Starting with the line that contains "Definition new_setting (key" and stopping after the line that contains "values for a category. *)", return each line below exactly as written, with no others.

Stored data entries
------------------------------

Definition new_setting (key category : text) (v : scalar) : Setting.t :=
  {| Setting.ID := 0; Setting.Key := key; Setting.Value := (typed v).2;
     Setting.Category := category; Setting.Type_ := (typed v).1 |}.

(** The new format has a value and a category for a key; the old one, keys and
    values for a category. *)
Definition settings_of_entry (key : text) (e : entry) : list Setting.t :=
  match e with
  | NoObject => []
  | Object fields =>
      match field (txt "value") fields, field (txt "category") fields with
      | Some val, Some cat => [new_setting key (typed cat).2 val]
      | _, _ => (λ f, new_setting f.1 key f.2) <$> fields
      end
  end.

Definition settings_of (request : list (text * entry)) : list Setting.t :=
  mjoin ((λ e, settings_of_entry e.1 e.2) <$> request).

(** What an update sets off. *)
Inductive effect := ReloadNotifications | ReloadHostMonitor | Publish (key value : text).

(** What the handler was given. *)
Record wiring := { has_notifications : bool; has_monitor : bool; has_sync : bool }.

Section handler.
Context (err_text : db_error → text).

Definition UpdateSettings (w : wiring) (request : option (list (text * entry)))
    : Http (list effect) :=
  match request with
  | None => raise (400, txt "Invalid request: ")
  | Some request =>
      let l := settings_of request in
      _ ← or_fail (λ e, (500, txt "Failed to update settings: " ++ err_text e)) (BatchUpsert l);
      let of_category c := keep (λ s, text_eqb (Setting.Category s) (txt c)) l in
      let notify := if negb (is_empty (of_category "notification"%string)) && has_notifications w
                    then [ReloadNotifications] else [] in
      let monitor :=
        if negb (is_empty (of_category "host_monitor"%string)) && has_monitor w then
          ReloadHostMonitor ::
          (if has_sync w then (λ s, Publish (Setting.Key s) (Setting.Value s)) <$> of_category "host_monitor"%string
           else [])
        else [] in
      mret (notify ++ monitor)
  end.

------------------------------

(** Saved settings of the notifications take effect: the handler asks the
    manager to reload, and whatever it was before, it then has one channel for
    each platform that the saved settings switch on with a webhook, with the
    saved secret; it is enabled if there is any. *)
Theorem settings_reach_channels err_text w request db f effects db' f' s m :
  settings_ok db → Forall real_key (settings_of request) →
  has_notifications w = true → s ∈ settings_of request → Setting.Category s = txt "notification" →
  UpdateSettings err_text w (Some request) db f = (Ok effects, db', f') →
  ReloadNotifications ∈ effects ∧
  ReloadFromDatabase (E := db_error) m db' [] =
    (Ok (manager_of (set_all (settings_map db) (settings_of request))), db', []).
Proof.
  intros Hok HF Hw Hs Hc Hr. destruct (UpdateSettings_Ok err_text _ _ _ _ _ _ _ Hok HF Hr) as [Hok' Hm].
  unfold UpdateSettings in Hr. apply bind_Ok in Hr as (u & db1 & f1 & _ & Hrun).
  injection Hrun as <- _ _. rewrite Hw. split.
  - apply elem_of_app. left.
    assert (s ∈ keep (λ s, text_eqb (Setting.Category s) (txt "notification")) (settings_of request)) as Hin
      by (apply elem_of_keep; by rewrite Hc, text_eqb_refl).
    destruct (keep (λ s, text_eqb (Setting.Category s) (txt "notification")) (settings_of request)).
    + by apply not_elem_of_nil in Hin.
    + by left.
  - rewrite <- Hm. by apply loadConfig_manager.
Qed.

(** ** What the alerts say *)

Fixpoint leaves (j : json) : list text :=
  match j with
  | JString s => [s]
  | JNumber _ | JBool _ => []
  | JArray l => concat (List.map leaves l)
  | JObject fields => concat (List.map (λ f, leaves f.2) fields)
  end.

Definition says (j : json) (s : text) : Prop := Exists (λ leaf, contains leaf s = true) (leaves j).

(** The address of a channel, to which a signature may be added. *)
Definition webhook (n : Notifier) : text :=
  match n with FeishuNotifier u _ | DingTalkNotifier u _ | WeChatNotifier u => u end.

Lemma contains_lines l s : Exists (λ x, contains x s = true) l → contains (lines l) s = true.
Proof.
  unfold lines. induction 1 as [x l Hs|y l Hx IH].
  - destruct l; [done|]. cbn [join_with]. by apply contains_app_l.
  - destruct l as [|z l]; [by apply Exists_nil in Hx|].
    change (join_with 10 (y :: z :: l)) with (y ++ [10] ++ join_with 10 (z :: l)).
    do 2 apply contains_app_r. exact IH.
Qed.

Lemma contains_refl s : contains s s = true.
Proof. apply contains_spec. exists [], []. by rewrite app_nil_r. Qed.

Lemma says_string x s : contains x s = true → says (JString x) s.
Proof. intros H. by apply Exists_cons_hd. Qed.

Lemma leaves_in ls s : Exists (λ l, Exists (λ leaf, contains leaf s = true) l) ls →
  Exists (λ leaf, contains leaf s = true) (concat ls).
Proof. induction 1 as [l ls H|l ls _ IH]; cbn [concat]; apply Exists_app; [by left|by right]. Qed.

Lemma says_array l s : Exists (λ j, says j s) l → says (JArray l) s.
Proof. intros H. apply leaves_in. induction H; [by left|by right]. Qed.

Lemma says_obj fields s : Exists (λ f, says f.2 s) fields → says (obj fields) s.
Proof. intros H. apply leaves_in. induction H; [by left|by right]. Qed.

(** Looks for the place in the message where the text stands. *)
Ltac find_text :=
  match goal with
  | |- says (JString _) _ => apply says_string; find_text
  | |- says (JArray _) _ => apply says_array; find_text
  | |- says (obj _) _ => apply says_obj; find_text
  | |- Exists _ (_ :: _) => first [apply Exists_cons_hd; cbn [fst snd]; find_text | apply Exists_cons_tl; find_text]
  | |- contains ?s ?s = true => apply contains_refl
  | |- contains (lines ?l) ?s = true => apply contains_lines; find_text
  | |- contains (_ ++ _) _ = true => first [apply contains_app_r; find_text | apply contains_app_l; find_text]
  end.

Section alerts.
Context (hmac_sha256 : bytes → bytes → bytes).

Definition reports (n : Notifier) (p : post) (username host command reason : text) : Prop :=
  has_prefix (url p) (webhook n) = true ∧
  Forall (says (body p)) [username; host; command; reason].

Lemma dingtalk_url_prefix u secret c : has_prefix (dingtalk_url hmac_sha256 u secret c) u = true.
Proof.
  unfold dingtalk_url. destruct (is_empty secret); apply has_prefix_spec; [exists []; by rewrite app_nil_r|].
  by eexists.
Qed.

------------------------------

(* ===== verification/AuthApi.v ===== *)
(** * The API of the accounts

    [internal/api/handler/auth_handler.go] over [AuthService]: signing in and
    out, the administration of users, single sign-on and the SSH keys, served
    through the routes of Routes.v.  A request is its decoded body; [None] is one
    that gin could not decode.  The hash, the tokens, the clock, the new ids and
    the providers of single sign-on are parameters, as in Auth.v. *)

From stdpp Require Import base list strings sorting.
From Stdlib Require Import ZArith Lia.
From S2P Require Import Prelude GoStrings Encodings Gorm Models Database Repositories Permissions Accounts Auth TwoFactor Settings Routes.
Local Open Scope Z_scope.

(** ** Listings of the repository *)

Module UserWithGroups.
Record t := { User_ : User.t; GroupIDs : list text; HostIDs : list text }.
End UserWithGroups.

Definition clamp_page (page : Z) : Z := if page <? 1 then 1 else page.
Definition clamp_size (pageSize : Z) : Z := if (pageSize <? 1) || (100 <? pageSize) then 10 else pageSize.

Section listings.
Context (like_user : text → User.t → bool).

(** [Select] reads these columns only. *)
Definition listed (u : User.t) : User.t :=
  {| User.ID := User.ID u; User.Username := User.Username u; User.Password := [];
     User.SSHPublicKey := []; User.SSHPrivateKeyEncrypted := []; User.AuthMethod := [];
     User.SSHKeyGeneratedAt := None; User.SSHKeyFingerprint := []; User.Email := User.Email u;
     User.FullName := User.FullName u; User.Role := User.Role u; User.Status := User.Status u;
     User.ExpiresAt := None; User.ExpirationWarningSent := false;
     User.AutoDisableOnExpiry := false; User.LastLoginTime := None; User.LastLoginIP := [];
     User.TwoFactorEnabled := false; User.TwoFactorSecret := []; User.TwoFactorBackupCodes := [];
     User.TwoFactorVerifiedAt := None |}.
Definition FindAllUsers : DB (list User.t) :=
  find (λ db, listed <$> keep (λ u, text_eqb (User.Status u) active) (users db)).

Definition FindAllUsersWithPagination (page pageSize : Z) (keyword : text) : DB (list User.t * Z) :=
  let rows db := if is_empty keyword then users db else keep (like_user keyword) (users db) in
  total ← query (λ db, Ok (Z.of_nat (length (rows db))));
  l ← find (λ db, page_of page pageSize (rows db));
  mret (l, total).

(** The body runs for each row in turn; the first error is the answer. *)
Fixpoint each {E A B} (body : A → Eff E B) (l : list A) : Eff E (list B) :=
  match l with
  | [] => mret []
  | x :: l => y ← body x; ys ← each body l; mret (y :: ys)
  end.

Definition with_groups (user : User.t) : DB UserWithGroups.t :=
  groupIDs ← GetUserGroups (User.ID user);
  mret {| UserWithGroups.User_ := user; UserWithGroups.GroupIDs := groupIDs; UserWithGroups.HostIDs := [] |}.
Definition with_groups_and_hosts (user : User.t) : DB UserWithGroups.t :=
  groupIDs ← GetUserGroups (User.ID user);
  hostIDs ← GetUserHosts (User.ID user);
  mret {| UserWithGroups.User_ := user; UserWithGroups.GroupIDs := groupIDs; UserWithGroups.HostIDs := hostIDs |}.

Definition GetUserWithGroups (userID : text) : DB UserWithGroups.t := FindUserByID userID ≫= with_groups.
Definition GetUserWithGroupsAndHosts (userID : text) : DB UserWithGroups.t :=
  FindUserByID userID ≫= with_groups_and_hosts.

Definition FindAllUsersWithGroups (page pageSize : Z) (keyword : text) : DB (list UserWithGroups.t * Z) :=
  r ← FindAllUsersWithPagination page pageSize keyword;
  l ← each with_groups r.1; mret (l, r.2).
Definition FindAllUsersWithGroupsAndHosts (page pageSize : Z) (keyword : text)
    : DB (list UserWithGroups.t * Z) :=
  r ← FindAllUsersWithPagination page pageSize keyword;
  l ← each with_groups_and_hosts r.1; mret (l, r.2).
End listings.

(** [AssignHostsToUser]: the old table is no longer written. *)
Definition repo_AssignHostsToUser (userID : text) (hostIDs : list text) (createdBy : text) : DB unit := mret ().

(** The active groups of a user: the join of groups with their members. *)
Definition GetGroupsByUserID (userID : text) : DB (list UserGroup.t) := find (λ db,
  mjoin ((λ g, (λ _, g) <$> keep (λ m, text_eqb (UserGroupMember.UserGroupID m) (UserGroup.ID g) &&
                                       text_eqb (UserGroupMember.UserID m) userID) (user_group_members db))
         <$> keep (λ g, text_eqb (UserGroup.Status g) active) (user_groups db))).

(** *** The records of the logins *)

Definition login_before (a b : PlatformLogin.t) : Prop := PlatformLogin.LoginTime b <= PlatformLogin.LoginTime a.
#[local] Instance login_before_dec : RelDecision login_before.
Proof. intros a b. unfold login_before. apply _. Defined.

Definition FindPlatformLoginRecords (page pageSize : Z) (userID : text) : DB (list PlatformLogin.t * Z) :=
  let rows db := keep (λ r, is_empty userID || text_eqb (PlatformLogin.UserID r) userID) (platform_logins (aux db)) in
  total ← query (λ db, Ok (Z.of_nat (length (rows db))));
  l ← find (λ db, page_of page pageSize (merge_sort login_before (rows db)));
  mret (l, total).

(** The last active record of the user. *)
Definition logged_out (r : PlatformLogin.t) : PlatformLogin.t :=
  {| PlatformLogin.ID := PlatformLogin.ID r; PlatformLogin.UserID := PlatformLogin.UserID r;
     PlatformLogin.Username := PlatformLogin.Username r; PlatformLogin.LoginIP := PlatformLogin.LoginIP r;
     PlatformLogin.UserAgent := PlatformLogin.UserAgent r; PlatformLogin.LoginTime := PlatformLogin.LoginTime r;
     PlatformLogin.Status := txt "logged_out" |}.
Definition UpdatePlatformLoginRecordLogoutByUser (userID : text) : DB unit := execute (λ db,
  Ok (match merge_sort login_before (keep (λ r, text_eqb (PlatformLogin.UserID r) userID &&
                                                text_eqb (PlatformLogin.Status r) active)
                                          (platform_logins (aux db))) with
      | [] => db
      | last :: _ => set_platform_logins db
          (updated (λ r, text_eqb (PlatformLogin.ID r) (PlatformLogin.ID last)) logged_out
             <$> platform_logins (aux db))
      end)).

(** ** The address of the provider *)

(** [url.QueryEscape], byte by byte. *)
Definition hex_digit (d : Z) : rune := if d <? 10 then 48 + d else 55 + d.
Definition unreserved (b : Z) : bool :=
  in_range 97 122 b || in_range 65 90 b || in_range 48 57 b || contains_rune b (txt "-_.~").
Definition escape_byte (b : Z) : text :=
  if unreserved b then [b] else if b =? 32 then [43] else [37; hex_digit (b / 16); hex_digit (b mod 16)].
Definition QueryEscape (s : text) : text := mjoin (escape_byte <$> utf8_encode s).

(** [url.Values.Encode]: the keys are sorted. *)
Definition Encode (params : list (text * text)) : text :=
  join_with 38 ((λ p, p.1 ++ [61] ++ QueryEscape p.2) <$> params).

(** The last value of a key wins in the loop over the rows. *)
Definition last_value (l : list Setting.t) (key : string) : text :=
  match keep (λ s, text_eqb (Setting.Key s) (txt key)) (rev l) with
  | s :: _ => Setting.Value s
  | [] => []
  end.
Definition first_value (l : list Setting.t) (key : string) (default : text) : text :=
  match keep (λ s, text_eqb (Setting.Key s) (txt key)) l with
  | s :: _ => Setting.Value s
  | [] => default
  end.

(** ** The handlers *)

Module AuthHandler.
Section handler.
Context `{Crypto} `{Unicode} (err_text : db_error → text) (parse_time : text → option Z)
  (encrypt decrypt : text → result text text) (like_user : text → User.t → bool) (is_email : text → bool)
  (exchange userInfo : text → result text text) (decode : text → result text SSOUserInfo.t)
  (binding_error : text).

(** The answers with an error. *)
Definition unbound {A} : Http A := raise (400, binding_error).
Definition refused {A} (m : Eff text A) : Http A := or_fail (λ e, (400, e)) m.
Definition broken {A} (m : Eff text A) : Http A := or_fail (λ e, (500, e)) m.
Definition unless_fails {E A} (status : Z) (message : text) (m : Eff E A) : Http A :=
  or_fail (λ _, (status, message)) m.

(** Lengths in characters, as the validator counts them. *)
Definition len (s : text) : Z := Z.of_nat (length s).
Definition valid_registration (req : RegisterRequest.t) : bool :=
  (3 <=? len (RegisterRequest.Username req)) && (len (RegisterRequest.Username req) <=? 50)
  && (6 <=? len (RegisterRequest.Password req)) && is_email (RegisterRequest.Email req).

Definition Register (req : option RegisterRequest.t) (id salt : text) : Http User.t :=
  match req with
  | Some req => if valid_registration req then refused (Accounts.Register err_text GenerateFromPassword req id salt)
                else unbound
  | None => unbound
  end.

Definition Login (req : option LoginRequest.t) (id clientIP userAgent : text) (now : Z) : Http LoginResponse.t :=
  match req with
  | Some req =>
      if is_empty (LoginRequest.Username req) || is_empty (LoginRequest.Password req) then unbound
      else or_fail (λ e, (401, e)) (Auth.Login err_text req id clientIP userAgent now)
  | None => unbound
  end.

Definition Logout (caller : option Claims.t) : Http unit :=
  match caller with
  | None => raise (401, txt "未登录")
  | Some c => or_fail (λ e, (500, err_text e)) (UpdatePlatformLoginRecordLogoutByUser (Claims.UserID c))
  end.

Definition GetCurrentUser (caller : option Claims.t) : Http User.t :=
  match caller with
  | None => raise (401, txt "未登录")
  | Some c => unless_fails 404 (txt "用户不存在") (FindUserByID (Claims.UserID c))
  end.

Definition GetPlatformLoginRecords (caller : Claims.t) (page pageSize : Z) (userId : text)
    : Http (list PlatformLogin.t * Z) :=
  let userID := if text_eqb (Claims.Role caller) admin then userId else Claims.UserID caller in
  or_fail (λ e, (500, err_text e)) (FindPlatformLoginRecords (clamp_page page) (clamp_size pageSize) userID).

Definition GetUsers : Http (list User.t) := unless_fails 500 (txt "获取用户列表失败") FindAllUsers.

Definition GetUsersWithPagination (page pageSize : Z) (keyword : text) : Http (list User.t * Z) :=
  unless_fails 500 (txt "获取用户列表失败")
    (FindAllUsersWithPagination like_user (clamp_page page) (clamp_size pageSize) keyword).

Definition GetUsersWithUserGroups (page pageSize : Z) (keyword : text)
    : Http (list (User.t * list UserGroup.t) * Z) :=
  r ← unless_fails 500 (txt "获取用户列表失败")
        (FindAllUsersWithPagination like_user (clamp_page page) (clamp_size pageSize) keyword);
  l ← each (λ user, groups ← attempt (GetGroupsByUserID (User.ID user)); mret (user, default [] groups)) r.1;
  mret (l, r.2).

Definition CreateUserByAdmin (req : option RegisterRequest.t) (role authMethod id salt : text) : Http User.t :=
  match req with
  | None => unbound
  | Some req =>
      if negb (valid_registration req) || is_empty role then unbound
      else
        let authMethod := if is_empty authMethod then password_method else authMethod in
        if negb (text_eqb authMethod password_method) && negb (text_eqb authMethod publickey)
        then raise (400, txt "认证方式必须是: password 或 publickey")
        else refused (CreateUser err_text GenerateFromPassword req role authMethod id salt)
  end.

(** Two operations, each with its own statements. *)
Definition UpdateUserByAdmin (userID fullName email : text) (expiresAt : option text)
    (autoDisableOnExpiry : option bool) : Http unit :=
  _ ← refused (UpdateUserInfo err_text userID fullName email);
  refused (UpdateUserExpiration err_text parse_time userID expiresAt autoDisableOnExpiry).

------------------------------

▶ TASK RESPONSE:
Definition new_setting (key category : text) (v : scalar) : Setting.t :=
  {| Setting.ID := 0; Setting.Key := key; Setting.Value := (typed v).2;
     Setting.Category := category; Setting.Type_ := (typed v).1 |}.

(** The new format has a value and a category for a key; the old one, keys and
    values for a category. *)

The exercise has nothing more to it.